__Exercise instructions__: Check every line of the data below for the string "simpl", and copy the ones that hold it.

__Records__:

__________

Lemma apply_matrix_spec :
  ∃ sv', apply_matrix m q w
         = (Normal tt, mkWorld (mkSimulator n sv') (console w)) ∧
         arr_length sv' = size_of n ∧
         ∀ k, 0 ≤ k < size_of n →
              arr_get sv' k
              = cadd (cmul (entry m (Z.testbit k s) false)
                           (arr_get sv (put_bit k s false)))
                     (cmul (entry m (Z.testbit k s) true)
                           (arr_get sv (put_bit k s true))).
Proof.
  destruct Hwf as (Hn & Hlen & Hamp). unfold in_range in Hq.
  pose proof (size_of_bounds _ Hn) as Hsize.
  pose proof (shift_in_range n q Hq) as Hs.
  unfold apply_matrix. monad_unfold.
  destruct (arr_make_ok (size_of n) zero) as (ns & -> & Hnl & Hin & Hout); [lia|].
  loop_invariant (λ (i : Z) (ns' : jsarray) (w' : world),
      w' = w ∧ arr_length ns' = size_of n ∧
      ∀ k, 0 ≤ k < size_of n →
           is_amplitude (arr_get ns' k) ∧
           re_of (arr_get ns' k)
           = Rsum ((λ j, re_of (contribution k j)) <$> indices i) ∧
           im_of (arr_get ns' k)
           = Rsum ((λ j, im_of (contribution k j)) <$> indices i))
    ns' w' Hrun Hinv.
  - lia.
  - split; [done|]. split; [done|]. intros k Hk. rewrite Hin by done.
    split; [apply is_amplitude_obj|done].
  - intros i ns0 w0 Hi (-> & Hl0 & Hk0). cbv beta. cbn [for_each].
    monad_unfold.
    rewrite js_bit by lia. rewrite js_put_bit0, js_put_bit1 by lia.
    set (bi := Z.testbit i s).
    set (i0 := put_bit i s false). set (i1 := put_bit i s true).
    assert (0 ≤ i0 < size_of n) as Hi0 by (apply put_bit_in_range; lia).
    assert (0 ≤ i1 < size_of n) as Hi1 by (apply put_bit_in_range; lia).
    assert (i0 ≠ i1) as Hne by (apply put_bit_false_true; lia).
    destruct (Hm false bi) as ((v0 & Hv0) & Ha0).
    destruct (Hm true bi) as ((v1 & Hv1) & Ha1).
    assert (entry m false bi = Complex.fromNumber v0) as He0
      by (unfold entry; by rewrite Hv0).
    assert (entry m true bi = Complex.fromNumber v1) as He1
      by (unfold entry; by rewrite Hv1).
    rewrite He0 in Ha0. rewrite He1 in Ha1.
    simpl Z.b2z in Hv0, Hv1. rewrite Hv0, Hv1.
    destruct (Hk0 i0 Hi0) as (Hamp0 & Hre0 & Him0).
    destruct (Hk0 i1 Hi1) as (Hamp1 & Hre1 & Him1).
    rewrite (multiply_amplitudes _ _ Ha0 (Hamp i Hi)).
    rewrite (add_amplitudes _ _ Hamp0 (is_amplitude_cmul _ _)).
    rewrite (multiply_amplitudes _ _ Ha1 (Hamp i Hi)).
    rewrite arr_get_set, decide_False by done.
    rewrite (add_amplitudes _ _ Hamp1 (is_amplitude_cmul _ _)).
    eexists _, w. split; [reflexivity|]. split; [done|]. split.
    { rewrite !arr_length_set; rewrite ?arr_length_set; lia. }
    intros k Hk. rewrite !arr_get_set, !Rsum_snoc by lia.
    destruct (Hk0 k Hk) as (Hak & Hrek & Himk).
    destruct (decide (i1 = k)) as [<-|E1]; [|destruct (decide (i0 = k)) as [<-|E0]].
    + split; [apply is_amplitude_cadd|].
      unfold contribution at 2 4. fold i0 i1.
      rewrite decide_True by (unfold i0, i1; by rewrite put_bit_put_bit by lia).
      unfold i1 at 3 6. rewrite put_bit_testbit by lia. fold bi.
      rewrite He1. simpl. rewrite Hre1, Him1. done.
    + split; [apply is_amplitude_cadd|].
      unfold contribution at 2 4. fold i0 i1.
      rewrite decide_True by (unfold i0; by rewrite put_bit_put_bit by lia).
      unfold i0 at 3 6. rewrite put_bit_testbit by lia. fold bi.
      rewrite He0. simpl. rewrite Hre0, Him0. done.
    + split; [done|]. rewrite contribution_other by (done || lia).
      simpl. rewrite Hrek, Himk. split; lra.
  - destruct Hinv as (-> & Hl' & Hk'). rewrite Hrun.
    exists ns'. split; [done|]. split; [done|]. intros k Hk.
    destruct (Hk' k Hk) as (Hak & Hrek & Himk).
    set (k0 := put_bit k s false). set (k1 := put_bit k s true).
    assert (0 ≤ k0 < size_of n) as Hk0 by (apply put_bit_in_range; lia).
    assert (0 ≤ k1 < size_of n) as Hk1 by (apply put_bit_in_range; lia).
    assert (k0 ≠ k1) as Hne by (apply put_bit_false_true; lia).
    assert (contribution k k0
            = cmul (entry m (Z.testbit k s) false) (arr_get sv k0)) as Hc0.
    { unfold contribution.
      rewrite decide_True by (unfold k0; by rewrite put_bit_put_bit by lia).
      unfold k0 at 1. by rewrite put_bit_testbit by lia. }
    assert (contribution k k1
            = cmul (entry m (Z.testbit k s) true) (arr_get sv k1)) as Hc1.
    { unfold contribution.
      rewrite decide_True by (unfold k1; by rewrite put_bit_put_bit by lia).
      unfold k1 at 1. by rewrite put_bit_testbit by lia. }
    assert (∀ j, j ≠ k0 → j ≠ k1 → contribution k j = obj 0 0) as Hz.
    { intros j Hj0 Hj1. unfold contribution. case_decide as E; [|done].
      symmetry in E. apply put_bit_cases in E; [|lia].
      unfold k0, k1 in Hj0, Hj1. destruct (Z.testbit j s); congruence. }
    apply amplitude_eq; [done| |].
    + rewrite Hrek.
      rewrite (Rsum_two _ _ k0 k1);
        [|apply NoDup_indices|by apply elem_of_indices
         |by apply elem_of_indices|done|].
      * by rewrite Hc0, Hc1.
      * intros j Hj0 Hj1. by rewrite Hz.
    + rewrite Himk.
      rewrite (Rsum_two _ _ k0 k1);
        [|apply NoDup_indices|by apply elem_of_indices
         |by apply elem_of_indices|done|].
      * by rewrite Hc0, Hc1.
      * intros j Hj0 Hj1. by rewrite Hz.
Qed.
End single_qubit_gate.

Lemma unitary_pair (ar ai br bi cr ci dr di ur ui vr vi : R) :
  (ar * ar + ai * ai + (cr * cr + ci * ci) = 1 →
   br * br + bi * bi + (dr * dr + di * di) = 1 →
   ar * br + ai * bi + cr * dr + ci * di = 0 →
   ar * bi - ai * br + cr * di - ci * dr = 0 →
   let xr := ar * ur - ai * ui + (br * vr - bi * vi) in
   let xi := ar * ui + ai * ur + (br * vi + bi * vr) in
   let yr := cr * ur - ci * ui + (dr * vr - di * vi) in
   let yi := cr * ui + ci * ur + (dr * vi + di * vr) in
   xr * xr + xi * xi + (yr * yr + yi * yi)
   = ur * ur + ui * ui + (vr * vr + vi * vi))%R.
Proof.
  intros H1 H2 H3 H4 xr xi yr yi. unfold xr, xi, yr, yi.
  replace (_ + _)%R with
    ((ar * ar + ai * ai + (cr * cr + ci * ci)) * (ur * ur + ui * ui)
     + (br * br + bi * bi + (dr * dr + di * di)) * (vr * vr + vi * vi)
     + 2 * ((ar * br + ai * bi + cr * dr + ci * di) * (ur * vr + ui * vi)
            - (ar * bi - ai * br + cr * di - ci * dr) * (ur * vi - ui * vr)))%R
    by ring.
  rewrite H1, H2, H3, H4. ring.
Qed.

Lemma flip_bit_involutive (s k : Z) : 0 ≤ s → flip_bit s (flip_bit s k) = k.
Proof.
  intros Hs. unfold flip_bit. rewrite put_bit_testbit by done.
  rewrite put_bit_put_bit by done. rewrite negb_involutive.
  by apply put_bit_same.
Qed.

__________

__Response for this exercise__:
    simpl Z.b2z in Hv0, Hv1. rewrite Hv0, Hv1.
      rewrite He1. simpl. rewrite Hre1, Him1. done.
      rewrite He0. simpl. rewrite Hre0, Him0. done.
      simpl. rewrite Hrek, Himk. split; lra.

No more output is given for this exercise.